═══ Entries supplied ═══
Lemma fast_turn m w p x y pi po : mem_at m p -> prepared w p false -> contiguous (w_in w) pi x -> contiguous (w_out w) po x ->
  bsz p <= x -> x <= left p -> works F p x y -> gives (blkcipher_next_fast m (set_nbytes w x)) p.
Proof using All.
  intros Hm [Hc Hs Hcp _] Ci Co Hx Ht Hw. pose proof Hw as [Hy _]. pose proof (rq_total Hrq) as Htot.
  pose proof Hc as [Et Hi Ho Eb Hp Hbuf Ei]. destruct scratch_A as [SA SO].
  destruct (cursor_bytes _ sgi A p pi _ eq_refl (rq_in_A Hrq) SA Hi (contiguous_sub _ pi x (Z.of_nat y) ltac:(lia) Ci) ltac:(lia)) as (Mi & Bi & _).
  destruct (cursor_bytes _ sgo O p po _ eq_refl (rq_in_O Hrq) SO Ho (contiguous_sub _ po x (Z.of_nat y) ltac:(lia) Co) ltac:(lia)) as (Mo & Bo & _).
  rewrite Nat2Z.id in Bi, Bo. pose proof (rq_mem Hrq) as Hmem.
  destruct (next_fast_ok m (set_nbytes w x) pi po (co_map _ _ _ Ci) (co_map _ _ _ Co)) as (f & E & Hf); [unfold in_mem in *; lia..|].
  destruct (fast_mem m p x y pi po Hm Hw Bi Bo) as (m2 & EF & Hm2).
  set (w1 := set_addrs _ pi po) in E. assert (w_cur w1 = Walk x pi po iv) as Ecur by (unfold w1; cbn; by rewrite Ei).
  assert (has_walk_flag w1 BLKCIPHER_WALK_SLOW = false /\ has_walk_flag w1 BLKCIPHER_WALK_COPY = false) as [Hs1 Hc1].
  { unfold has_walk_flag in *. change (w_flags w1) with f. destruct Hf as [->| ->]; [done|]. cbn [set_nbytes set_cur w_flags].
    rewrite !Z.land_lor_distr_l. apply truthy_false in Hs. apply truthy_false in Hcp. by rewrite Hs, Hcp. }
  exists m, w1, m2, (x - Z.of_nat y), m2, (p + y)%nat. split; [done|]. rewrite Ecur. split; [cbn; lia|]. split; [done|]. split; [lia|].
  split; [apply Hw|]. split; [lia|]. split; [done|].
  rewrite (done_not_slow m2 w1 (x - Z.of_nat y) (Z.of_nat y)); [|done|lia|rewrite Ecur; cbn; lia|lia].
  unfold blkcipher_done_fast. rewrite Hc1, !bind_Some_eq. set (w3 := set_out _ _).
  assert (w_total w3 = left p) as -> by exact Et. rewrite u32_small by (unfold is_u32; lia).
  replace (left p - Z.of_nat y) with (left (p + y)) by lia. apply walk_tail_ok; [by apply (mem_at_len _ (p + y))| |lia].
  replace (p + y)%nat with (p + Z.to_nat (Z.of_nat y))%nat by lia. apply (moved_fast m2 w1 p (Z.of_nat y) pi po x); try done. by apply (mem_at_len m2 (p + y)).
Qed.

(** A chunk that is copied to the page. *)
Lemma page_copy m p x y pi pg : mem_at m p -> in_mem m0 pi x -> seqZ pi x = part A p (Z.to_nat x) -> 0 < x -> Z.of_nat y <= x ->
  (forall z, z <= x -> forall a, a ∈ seqZ pg z -> a ∈ scratch) -> disjoint pg x pi x ->
  exists m1, memcpy m pg pi x = Some (m1, pg) /\ bytes_ok m1 /\ same_out scratch m m1 /\ rd m1 pg (Z.of_nat y) = part D p y.
Proof using All.
  intros Hm Mi Bi Hx Hy Hps Hd. pose proof (mem_at_len m p Hm) as Hl. pose proof (ma_bytes m p Hm) as Hb.
  pose proof (scratch_mem pg x Hx (Hps x ltac:(lia))) as Mp.
  destruct (copied_memcpy m pg pi x) as (m1 & E1 & C1); [by apply in_mem_len|by apply in_mem_len|unfold disjoint in Hd; lia|].
  assert (same_out scratch m m1) as S1 by (eapply same_out_mono; [|apply C1]; apply Hps; lia).
  exists m1. split; [done|]. split; [|split; [done|]].
  { apply (copied_bytes (seqZ pg x) (seqZ pi x) m m1 Hb); [apply in_range_mem; [lia|]; by apply in_mem_len|done]. }
  rewrite <- (gather_range m1).
  2: { apply in_mem_len; [by rewrite (proj1 S1)|]. unfold in_mem in *. lia. }
  destruct C1 as [G _]. rewrite <- (take_seqZ pg x (Z.of_nat y)) by lia. unfold gather. rewrite <- firstn_map. fold (gather m1 (seqZ pg x)). rewrite G.
  rewrite Bi, (part_data m p _ Hm). unfold part. rewrite take_take. f_equal. lia.
Qed.

Lemma copy_turn m w p x y pi po : mem_at m p -> prepared w p true -> contiguous (w_in w) pi x -> contiguous (w_out w) po x ->
  bsz p <= x -> x <= left p -> x <= PAGE_SIZE -> works F p x y -> gives (blkcipher_next_copy m (set_nbytes w x)) p.
Proof using All.
  intros Hm [Hc Hs Hcp Hpg] Ci Co Hx Ht Hxp Hw. pose proof Hw as [Hy _]. pose proof (rq_total Hrq) as Htot.
  specialize (Hpg eq_refl). destruct Hpg as (P1 & P2 & P3 & P4). set (pg := w_page w) in *. destruct scratch_A as [SA SO].
  pose proof Hc as [Et Hi Ho Eb Hp Hbuf Ei].
  assert (forall z, z <= x -> forall a, a ∈ seqZ pg z -> a ∈ scratch) as Hps.
  { intros z Hz a Ha. apply P4. rewrite elem_of_seqZ in *. lia. }
  destruct (cursor_bytes _ sgi A p pi x eq_refl (rq_in_A Hrq) SA Hi Ci ltac:(lia)) as (Mi & Bi & Di).
  destruct (cursor_bytes _ sgo O p po _ eq_refl (rq_in_O Hrq) SO Ho (contiguous_sub _ po x (Z.of_nat y) ltac:(lia) Co) ltac:(lia)) as (Mo & Bo & Do).
  rewrite Nat2Z.id in Bo.
  destruct (page_copy m p x y pi pg Hm Mi Bi ltac:(lia) ltac:(lia) Hps) as (m1 & E1 & Hb1 & S1 & ED); [apply Di; [lia|apply Hps; lia]|].
  destruct (bounce_mem m p x y m1 pg pg Hm Hw Hb1 S1 ED) as (m2 & EF & Hb2 & Hl2 & Hm3); [apply Hps; lia|apply Hps; lia|by left|].
  destruct (copied_memcpy m2 po pg (Z.of_nat y)) as (m3 & E3 & C3).
  { by apply in_mem_len. }
  { apply in_mem_len; [done|]. apply scratch_mem; [lia|]. apply Hps; lia. }
  { specialize (Do pg (Z.of_nat y) ltac:(lia) (Hps (Z.of_nat y) ltac:(lia))). unfold disjoint in Do. lia. }
  rewrite Bo in C3. specialize (Hm3 m3 C3).
  set (w1 := set_addrs (set_nbytes w x) pg pg). exists m1, w1, m2, (x - Z.of_nat y), m3, (p + y)%nat.
  assert (w_cur w1 = Walk x pg pg iv) as Ecur by (unfold w1; cbn; by rewrite Ei).
  split. { unfold blkcipher_next_copy. cbn [set_nbytes set_cur w_in w_cur walk_nbytes]. rewrite (co_map _ _ _ Ci), bind_Some_eq.
    change (w_page _) with pg. rewrite E1, bind_Some_eq. done. }
  rewrite Ecur. split; [cbn; lia|]. split; [done|]. split; [lia|]. split; [apply Hw|]. split; [lia|]. split; [done|].
  rewrite (done_not_slow m2 w1 (x - Z.of_nat y) (Z.of_nat y)); [|done|lia|rewrite Ecur; cbn; lia|lia]. unfold blkcipher_done_fast.
  change (has_walk_flag w1 BLKCIPHER_WALK_COPY) with (has_walk_flag w BLKCIPHER_WALK_COPY). rewrite Hcp.
  change (w_out w1) with (w_out w). change (w_page w1) with pg. rewrite (co_map _ _ _ Co), bind_Some_eq, E3, !bind_Some_eq.
  set (w3 := set_out _ _). assert (w_total w3 = left p) as -> by exact Et. rewrite u32_small by (unfold is_u32; lia).
  replace (left p - Z.of_nat y) with (left (p + y)) by lia. apply walk_tail_ok; [by apply (mem_at_len _ (p + y))| |lia].
  replace (p + y)%nat with (p + Z.to_nat (Z.of_nat y))%nat by lia.
  apply (moved_fast m3 w1 p (Z.of_nat y) pi po x); try done. by apply (mem_at_len m3 (p + y)).
Qed.

Lemma visited_blen m m' c : blen m' = blen m -> visited m c -> visited m' c.
Proof using. unfold visited. by intros ->. Qed.

(** Copying [x] bytes at a cursor to or from [scratch]. *)
Lemma copy_block m c sg X p q x out : X = take (Z.to_nat total) (sgs_addrs sg) -> in_range m0 X -> NoDup X -> apart scratch X ->
  total <= Z.of_nat (length (sgs_addrs sg)) -> blen m = blen m0 -> cursor_at c sg p -> 0 < x <= left p ->
  (forall a, a ∈ seqZ q x -> a ∈ scratch) ->
  exists m' c', scatterwalk_copychunks m q c x out = Some (m', c') /\
    copied (fst (dir out (seqZ q x) (part X p (Z.to_nat x)))) (snd (dir out (seqZ q x) (part X p (Z.to_nat x)))) m m' /\
    walk_ok c' /\ walk_addrs c' = drop (p + Z.to_nat x) (sgs_addrs sg) /\ visited m' c'.
Proof using Hbs Hrq.
  intros -> HX Hnd Hap Hlen Hl (Hok & Ea & Hin) Hx Hp. set (X := take _ (sgs_addrs sg)) in *.
  assert (take (Z.to_nat x) (walk_addrs c) = part X p (Z.to_nat x)) as Et.
  { rewrite Ea. unfold part, X. rewrite skipn_firstn_comm, take_take. f_equal. lia. }
  destruct (copychunks_ok m q c x out Hok) as (m' & c' & E & Hc & Hok' & Hv & Ea'); rewrite ?Et.
  - apply Hin. lia.
  - rewrite Ea, length_drop. lia.
  - apply in_mem_len; [done|]. apply scratch_mem; [lia|done].
  - apply (in_range_blen m0); [done|]. by apply part_range.
  - unfold part. apply (sublist_NoDup _ X); [done|]. etransitivity; [apply sublist_take|apply sublist_drop].
  - apply (apart_incl scratch _ X _); [done|apply part_in|done].
  - exists m', c'. rewrite Et in Hc. split; [done|]. split; [done|]. split; [done|]. split; [|done].
    by rewrite Ea', Ea, drop_drop.
Qed.

(** The buffer that a slow chunk uses. *)
Definition slow_buffer (w : walk_state) (x : Z) : walk_state :=
  let w := if truthy (w_buffer w) then w else set_buffer w (w_page w) in
  if truthy (w_buffer w) then w else count_call (set_buffer w (kmalloc (w_calls w) (slow_size x))).

Lemma slow_buffer_ok w p copy : prepared w p copy -> 0 < left p ->
  buf_good (w_buffer (slow_buffer w (bsz p))) (bsz p) /\ prepared (slow_buffer w (bsz p)) p copy.
Proof using Hrq Hbs.
  intros [[Et Hi Ho Eb Hp Hbuf Ei] Hs Hc Hpg] Hlt. unfold slow_buffer. cbv zeta.
  destruct (truthy (w_buffer w)) eqn:Etb.
  - rewrite Etb. assert (buf_good (w_buffer w) (bsz p)) as Hg by (destruct Hbuf as [[E _]|]; [by rewrite E in Etb|done]). done.
  - change (w_buffer (set_buffer w (w_page w))) with (w_page w). destruct (truthy (w_page w)) eqn:Etp.
    + assert (page_good (w_page w)) as Hg by (destruct Hp as [E|]; [by rewrite E in Etp|done]).
      apply page_buf, (buf_good_le _ _ (bsz p)) in Hg; [|lia]. split; [done|]. split; [|done..]. split; try done. by right.
    + assert (own = false) as Hown by (destruct Hbuf as [[_ H]|[H _]]; [done|]; by apply truthy_true in H; rewrite H in Etb).
      pose proof (kmalloc_buf _ (bsz p) ltac:(lia) (rq_kmalloc Hrq (w_calls (set_buffer w (w_page w))) (bsz p) Hown ltac:(lia))) as Hg.
      split; [done|]. split; [|done..]. split; try done. by right.
Qed.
═══
▶ [Brief] Copy only this part of the entries above: the line with "set (w3 := set_out _ _). assert", the line with "intros -> HX", and the lines between, all exactly as written.

▶ [Response below]
  set (w3 := set_out _ _). assert (w_total w3 = left p) as -> by exact Et. rewrite u32_small by (unfold is_u32; lia).
  replace (left p - Z.of_nat y) with (left (p + y)) by lia. apply walk_tail_ok; [by apply (mem_at_len _ (p + y))| |lia].
  replace (p + y)%nat with (p + Z.to_nat (Z.of_nat y))%nat by lia.
  apply (moved_fast m3 w1 p (Z.of_nat y) pi po x); try done. by apply (mem_at_len m3 (p + y)).
Qed.

Lemma visited_blen m m' c : blen m' = blen m -> visited m c -> visited m' c.
Proof using. unfold visited. by intros ->. Qed.

(** Copying [x] bytes at a cursor to or from [scratch]. *)
Lemma copy_block m c sg X p q x out : X = take (Z.to_nat total) (sgs_addrs sg) -> in_range m0 X -> NoDup X -> apart scratch X ->
  total <= Z.of_nat (length (sgs_addrs sg)) -> blen m = blen m0 -> cursor_at c sg p -> 0 < x <= left p ->
  (forall a, a ∈ seqZ q x -> a ∈ scratch) ->
  exists m' c', scatterwalk_copychunks m q c x out = Some (m', c') /\
    copied (fst (dir out (seqZ q x) (part X p (Z.to_nat x)))) (snd (dir out (seqZ q x) (part X p (Z.to_nat x)))) m m' /\
    walk_ok c' /\ walk_addrs c' = drop (p + Z.to_nat x) (sgs_addrs sg) /\ visited m' c'.
Proof using Hbs Hrq.
  intros -> HX Hnd Hap Hlen Hl (Hok & Ea & Hin) Hx Hp. set (X := take _ (sgs_addrs sg)) in *.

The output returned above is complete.